This review will cover available results of health economics analyses from early estimates through state transition cohort simulation models relying on birth cohort studies to real‐world experience from general population screening and predictions to a national scale.

2.1. Early estimates of cost‐effectiveness based on sole benefit of preventing DKA at diagnosis

Multiple studies of children at high genetic risk have demonstrated that islet autoantibody screening, followed by education of caregivers regarding signs/symptoms of diabetes and periodic monitoring of glycaemia, can prevent potentially life‐threatening DKA and hospitalization at diagnosis (Table 3). A report based on data available in 2015 compared the cost of population screening with the benefit of preventing DKA in children younger than 5 years. ¹⁸ The cost of screening included one‐time HLA typing of the general population, followed by islet autoantibody testing in children genetically at high risk every 6 months until age 5 years, similar to the protocol of The Environmental Determinants of Diabetes in the Young (TEDDY) Study. ¹⁹ The potential benefits of screening include reductions in lost parental income, medical expenses, morbidity and mortality. The authors concluded that screening in this format, for the sole purpose of reducing the cost of DKA at the onset of T1D, was not economically viable unless HLA testing and autoantibody testing could be performed for less than $1 and $0.03, respectively. The major limitation of that analysis was its narrow focus on the cost of avoiding DKA at diagnosis while ignoring the long‐run cost‐effectiveness.

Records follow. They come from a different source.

(* ===== verification/Iface.v ===== *)
(** * Iface: interfaces

    [src/lib/schema/iface_trait.rs], [iface_search.rs], and of [iface.rs],
    [ifaces/wifi.rs], [merged/iface.rs], [merged/wifi.rs] and
    [merged/inter_iface.rs] the data and the operations that resolve the next hop
    interface of a route.  The [ethernet] section of a NIC (speed and duplex) is left
    out.

    A [HashMap] that is iterated over is the list of its entries in the order
    its iterator yields. *)

From S2P Require Export BaseIface Bond LinuxBridge Kinds Wifi Wireguard.

#[local] Open Scope Z_scope.

(** ** Interfaces *)

(** [Interface]: the variants whose own section is read carry it. *)
Inductive Interface : Type :=
| IfEthernet (base : BaseInterface) (veth : option VethConfig)
| IfOvsBridge (base : BaseInterface) (bridge : option OvsBridgeConfig)
| IfOvsInterface (base : BaseInterface)
| IfLoopback (base : BaseInterface)
| IfWifiPhy (base : BaseInterface) (wifi : option WifiConfig)
| IfWifiCfg (base : BaseInterface) (wifi : option WifiConfig)
| IfDummy (base : BaseInterface)
| IfVlan (base : BaseInterface) (vlan : option VlanConfig)
| IfVrf (base : BaseInterface) (vrf : option VrfConfig)
| IfVxlan (base : BaseInterface) (vxlan : option VxlanConfig)
| IfBond (i : BondInterface)
| IfLinuxBridge (i : LinuxBridgeInterface)
| IfMacSec (base : BaseInterface) (macsec : option MacSecConfig)
| IfWireguard (base : BaseInterface) (wireguard : option WireguardConfig)
| IfUnknown (base : BaseInterface).

Definition base_iface (i : Interface) : BaseInterface :=
  match i with
  | IfEthernet b _ | IfOvsBridge b _ | IfOvsInterface b | IfLoopback b
  | IfWifiPhy b _ | IfWifiCfg b _ | IfDummy b | IfVlan b _ | IfVrf b _ | IfVxlan b _
  | IfMacSec b _ | IfWireguard b _ | IfUnknown b => b
  | IfBond i => bond_base i
  | IfLinuxBridge i => bridge_base i
  end.

(** [base_iface_mut()]: the interface with another base section. *)
Definition set_base (i : Interface) (b : BaseInterface) : Interface :=
  match i with
  | IfEthernet _ v => IfEthernet b v | IfOvsBridge _ c => IfOvsBridge b c
  | IfOvsInterface _ => IfOvsInterface b | IfLoopback _ => IfLoopback b
  | IfWifiPhy _ w => IfWifiPhy b w | IfWifiCfg _ w => IfWifiCfg b w
  | IfDummy _ => IfDummy b | IfVlan _ c => IfVlan b c | IfVrf _ v => IfVrf b v
  | IfVxlan _ c => IfVxlan b c | IfBond i => IfBond (set_bond_base b i)
  | IfLinuxBridge i => IfLinuxBridge (linux_bridge_interface b (bridge i))
  | IfMacSec _ c => IfMacSec b c | IfWireguard _ c => IfWireguard b c | IfUnknown _ => IfUnknown b
  end.

Definition upd_base (f : BaseInterface → BaseInterface) (i : Interface) : Interface :=
  set_base i (f (base_iface i)).

Lemma base_iface_set_base i b : base_iface (set_base i b) = b.
Proof. by destruct i. Qed.

Lemma set_base_set_base i b c : set_base (set_base i b) c = set_base i c.
Proof. by destruct i. Qed.

Lemma set_base_base_iface i : set_base i (base_iface i) = i.
Proof. by destruct i as [| | | | | | | | | |[]|[]| | |]. Qed.

#[export] Hint Rewrite base_iface_set_base set_base_set_base set_base_base_iface : iface.

(** The provided methods of the trait [NipartInterface]. *)
Definition iface_name (i : Interface) : string := bi_name (base_iface i).
Definition iface_type (i : Interface) : InterfaceType := bi_iface_type (base_iface i).
Definition iface_is_userspace (i : Interface) : bool := type_is_userspace (iface_type i).
Definition iface_is_controller (i : Interface) : bool :=
  match i with IfLinuxBridge _ => true | _ => type_is_controller (iface_type i) end.
Definition iface_has_controller (i : Interface) : bool := base_has_controller (base_iface i).
Definition is_name_matching (i : Interface) : bool := base_is_name_matching (base_iface i).
Definition iface_is_ignore (i : Interface) : bool := state_is_ignore (bi_state (base_iface i)).
Definition iface_is_up (i : Interface) : bool := state_is_up (bi_state (base_iface i)).
Definition iface_is_down (i : Interface) : bool := state_is_down (bi_state (base_iface i)).
Definition iface_is_absent (i : Interface) : bool := state_is_absent (bi_state (base_iface i)).

(** The methods of the trait the kinds implement: [is_virtual], [ports],
    [parent]. *)
Definition iface_is_virtual (i : Interface) : bool :=
  match i with
  | IfEthernet _ veth => bool_decide (veth ≠ None)
  | IfLoopback _ | IfWifiPhy _ _ => false
  | _ => true
  end.

Definition iface_ports (i : Interface) : option (list string) :=
  match i with
  | IfOvsBridge _ conf => mjoin conf
  | IfVrf _ vrf => vrf ≫= vrf_ports
  | IfBond i => bond_ports i
  | IfLinuxBridge i => linux_bridge_ports i
  | _ => None
  end.

Definition iface_parent (i : Interface) : option string :=
  match i with
  | IfVlan _ vlan => vlan ≫= vlan_base_iface
  | IfVxlan _ vxlan => vxlan ≫= vx_base_iface
  | IfMacSec b macsec => macsec_parent (kind_iface b macsec)
  | IfWifiCfg _ wifi => wifi ≫= wifi_base_iface
  | _ => None
  end.

Definition iface_has_parent (i : Interface) : bool :=
  match iface_parent i with Some p => negb (String.eqb p "") | None => false end.

(** [NipartInterface::kernel_iface_name]. *)
Definition kernel_iface_name (i : Interface) : string :=
  if String.eqb (bi_kernel_iface_name (base_iface i)) "" && is_name_matching i
  then bi_name (base_iface i) else bi_kernel_iface_name (base_iface i).

(** ** [src/lib/schema/iface.rs] *)

(** Whether a NIC of the current state carries the MAC address. *)
Definition mac_of_iface_is (saved_mac : string) (cur : BaseInterface) : bool :=
  match bi_permanent_mac_address cur with
  | Some m => String.eqb (to_ascii_uppercase m) saved_mac
  | None => false
  end ||
  match bi_mac_address cur with
  | Some m => String.eqb (to_ascii_uppercase m) saved_mac
  | None => false
  end.

(** [is_same_type]. *)
Definition is_veth_or_ethernet (t : InterfaceType) : bool :=
  match t with TVeth | TEthernet => true | _ => false end.

Definition is_same_type (a b : InterfaceType) : bool :=
  bool_decide (a = b) || is_veth_or_ethernet a && is_veth_or_ethernet b.

(** [Interface::is_match]. *)
Definition iface_is_match (self cur_iface : Interface) : bool :=
  if negb (is_same_type (iface_type self) (iface_type cur_iface)) then false
  else
    match bi_identifier (base_iface self) with
    | None | Some IdName =>
        String.eqb (kernel_iface_name self) (kernel_iface_name cur_iface) ||
        String.eqb (iface_name self) (kernel_iface_name cur_iface)
    | Some IdMacAddress =>
        match bi_mac_address (base_iface self) with
        | Some saved_mac => mac_of_iface_is (to_ascii_uppercase saved_mac) (base_iface cur_iface)
        | None => false
        end
    end.

(** [From<BaseInterface> for Interface]; [None] is a [todo!()], which panics. *)
Definition interface_from_base (base : BaseInterface) : option Interface :=
  let base := if bool_decide (bi_iface_type base = TVeth)
              then set_bi_iface_type TEthernet base else base in
  match bi_iface_type base with
  | TEthernet => Some (IfEthernet base None)
  | TBond => Some (IfBond (bond_interface base None))
  | TLinuxBridge => Some (IfLinuxBridge (linux_bridge_interface base None))
  | TDummy => Some (IfDummy base)
  | TLoopback => Some (IfLoopback base)
  | TOvsBridge => Some (IfOvsBridge base None)
  | TOvsInterface => Some (IfOvsInterface base)
  | TVlan => Some (IfVlan base None)
  | TVrf => Some (IfVrf base None)
  | TVxlan => Some (IfVxlan base None)
  | TMacSec => Some (IfMacSec base None)
  | TWifiPhy => Some (IfWifiPhy base None)
  | TWifiCfg => Some (IfWifiCfg base None)
  | TWireguard => Some (IfWireguard base None)
  | TUnknown _ => Some (IfUnknown base)
  | THsr | TMacVlan | TMacVtap | TVeth | TInfiniBand | TTun | TIpsec | TXfrm | TIpVlan => None
  end.

(** [Interface::clone_name_type_only]. *)
Definition iface_clone_name_type_only (i : Interface) : option Interface :=
  interface_from_base (base_clone_name_type_only (base_iface i)).

(** [Interface::change_port_name]. *)
Definition iface_change_port_name (self : Interface) (org_port_name new_port_name : string) :
    res Interface :=
  match self with
  | IfLinuxBridge i =>
      let? i := linux_bridge_change_port_name i org_port_name new_port_name in
      Ok (IfLinuxBridge i)
  | IfOvsBridge b c =>
      let? i := ovs_change_port_name (kind_iface b c) org_port_name new_port_name in
      Ok (IfOvsBridge (k_base i) (k_conf i))
  | IfBond i =>
      let? i := bond_change_port_name i org_port_name new_port_name in Ok (IfBond i)
  | IfVrf b c =>
      let i := vrf_change_port_name (kind_iface b c) org_port_name new_port_name in
      Ok (IfVrf (k_base i) (k_conf i))
  | _ => fail Bug
  end.

(** [NipartInterface::need_delete_before_change]; variants that differ are logged as a bug. *)
Definition iface_need_delete (self current : Interface) : bool :=
  match self, current with
  | IfEthernet b c, IfEthernet b' c' => ethernet_need_delete (kind_iface b c) (kind_iface b' c')
  | IfVlan b c, IfVlan b' c' => vlan_need_delete (kind_iface b c) (kind_iface b' c')
  | IfVrf b c, IfVrf b' c' => vrf_need_delete (kind_iface b c) (kind_iface b' c')
  | IfVxlan b c, IfVxlan b' c' => vxlan_need_delete (kind_iface b c) (kind_iface b' c')
  | IfMacSec b c, IfMacSec b' c' => macsec_need_delete (kind_iface b c) (kind_iface b' c')
  | _, _ => false
  end.

(** ** [IfaceSearch] *)

Record IfaceSearch : Type := iface_search {
  profiles : gmap string string;
  kernel_names : gset string;
  permanent_mac_addresses : gmap string (list string);
  mac_addresses : gmap string (list string);
}.

Definition search_default : IfaceSearch := iface_search ∅ ∅ ∅ ∅.

(** [map.entry(mac).or_default().push(name)]. *)
Definition push_entry (mac name : string) (m : gmap string (list string)) :
    gmap string (list string) :=
  <[mac := default [] (m !! mac) ++ [name]]> m.

Definition push_mac (mac : option string) (name : string)
    (m : gmap string (list string)) : gmap string (list string) :=
  match mac with
  | Some mac => if negb (String.eqb mac "") then push_entry (to_ascii_uppercase mac) name m
                else m
  | None => m
  end.

(** [IfaceSearch::push]. *)
Definition search_push (self : IfaceSearch) (iface : Interface) : IfaceSearch :=
  if iface_is_userspace iface then self
  else
    let name := kernel_iface_name iface in
    if String.eqb name "" then self
    else
      iface_search
        (match bi_profile_name (base_iface iface) with
         | Some p => if negb (String.eqb p "") then <[p := name]> (profiles self)
                     else profiles self
         | None => profiles self
         end)
        ({[ name ]} ∪ kernel_names self)
        (push_mac (bi_permanent_mac_address (base_iface iface)) name
           (permanent_mac_addresses self))
        (push_mac (bi_mac_address (base_iface iface)) name (mac_addresses self)).

(** [IfaceSearch::new]. *)
Definition search_new (ifaces : list Interface) : IfaceSearch :=
  foldl search_push search_default ifaces.

(** [search_name], [search_mac]. *)
Definition search_name (self : IfaceSearch) (name : string) : option string :=
  if bool_decide (name ∈ kernel_names self) then Some name else profiles self !! name.

Definition search_mac (self : IfaceSearch) (mac : string) : list string :=
  let mac := to_ascii_uppercase mac in
  match permanent_mac_addresses self !! mac with
  | Some l => l
  | None => default [] (mac_addresses self !! mac)
  end.

(** ** Merged interfaces *)

Record MergedInterface : Type := merged_interface {
  mi_desired : option Interface;
  mi_current : option Interface;
  mi_merged : Interface;
  mi_for_apply : option Interface;
  mi_for_verify : option Interface;
  mi_for_save : option Interface;
  mi_for_revert : option Interface;
  mi_up_priority : option Z;
  mi_will_delete : bool;
}.

Record MergedInterfaces : Type := merged_interfaces {
  kernel_ifaces : list (string * MergedInterface);
  user_ifaces : list (string * InterfaceType * MergedInterface);
  mis_insert_order : list (string * InterfaceType);
  current_kernel_ifaces : list (string * Interface);
  mis_search : IfaceSearch;
}.

(** [HashMap::get] on the entries. *)
Fixpoint assoc_get {A} (k : string) (l : list (string * A)) : option A :=
  match l with
  | [] => None
  | (k', v) :: l' => if String.eqb k' k then Some v else assoc_get k l'
  end.

(** [wifi_cfg_matches_phy]. *)
Definition wifi_cfg_matches_phy (cfg_wifi : option WifiConfig) (cur_iface : Interface) : bool :=
  match cfg_wifi with
  | None => false
  | Some wifi =>
      if negb (bool_decide (iface_type cur_iface = TWifiPhy)) then false
      else
        let ssid_match :=
          match cur_iface with
          | IfWifiPhy _ w => bool_decide (wifi_phy_ssid w = Some (wifi_ssid wifi))
          | _ => false
          end in
        let base_match :=
          match wifi_base_iface wifi with
          | Some b => String.eqb b (kernel_iface_name cur_iface) ||
                      String.eqb b (iface_name cur_iface)
          | None => false
          end in
        (base_match || bool_decide (wifi_base_iface wifi = None)) && ssid_match
  end.

(** [find_connected_wifi_phy_for_cfg]. *)
Definition find_connected_wifi_phy_for_cfg (current : list (string * Interface))
    (cfg_wifi : option WifiConfig) : option Interface :=
  List.find (λ cur_iface, wifi_cfg_matches_phy cfg_wifi cur_iface &&
      bool_decide (bi_link_state (base_iface cur_iface) = Some LUp))
    current.*2.

(** Whether [name] names the up [wifi-cfg]: by its name or its SSID. *)
Definition wifi_cfg_named (i : Interface) (name : string) : option (option WifiConfig) :=
  match i with
  | IfWifiCfg b (Some wifi) =>
      if negb (state_is_up (bi_state b)) then None
      else if negb (String.eqb (bi_name b) name) && negb (String.eqb (wifi_ssid wifi) name)
      then None
      else Some (Some wifi)
  | _ => None
  end.

Fixpoint resolve_wifi_cfg (current : list (string * Interface)) (name : string)
    (l : list (string * InterfaceType * MergedInterface)) : option string :=
  match l with
  | [] => None
  | (_, mi) :: l' =>
      match wifi_cfg_named (mi_merged mi) name with
      | None => resolve_wifi_cfg current name l'
      | Some wifi =>
          match find_connected_wifi_phy_for_cfg current wifi with
          | Some cur_iface => Some (kernel_iface_name cur_iface)
          | None => resolve_wifi_cfg current name l'
          end
      end
  end.

(** [MergedInterfaces::resolve_route_next_hop_iface]. *)
Definition resolve_route_next_hop_iface (self : MergedInterfaces) (name : string) :
    option string :=
  match search_name (mis_search self) name with
  | Some kernel_iface_name => Some kernel_iface_name
  | None => resolve_wifi_cfg (current_kernel_ifaces self) name (user_ifaces self)
  end.

(** [MergedInterfaces::is_pending_wifi_cfg_route_target]. *)
Definition is_pending_wifi_cfg_route_target (self : MergedInterfaces) (name : string) :
    bool :=
  existsb (λ e : string * InterfaceType * MergedInterface,
    match mi_merged e.2 with
    | IfWifiCfg b wifi =>
        state_is_up (bi_state b) &&
        (String.eqb (bi_name b) name ||
         match wifi with Some w => String.eqb (wifi_ssid w) name | None => false end) &&
        match find_connected_wifi_phy_for_cfg (current_kernel_ifaces self) wifi with
        | None => true | Some _ => false
        end
    | _ => false
    end) (user_ifaces self).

Several longitudinal analyses have since demonstrated sustained improvement of glycaemic control from early detection and education, ⁶ , ²⁰ , ²¹ suggesting that the benefits of early diabetes screening may not materialize until later stages of the disease. ²² , ²³ , ²⁴ The 2015 analysis was also narrowly focused on very young children (<5 years), while most children develop clinical T1D after 8 years of age, and 60% of all T1D patients are diagnosed as adults.

TABLE 3.

Evidence that screening, monitoring and education can prevent DKA at diagnosis of clinical T1D.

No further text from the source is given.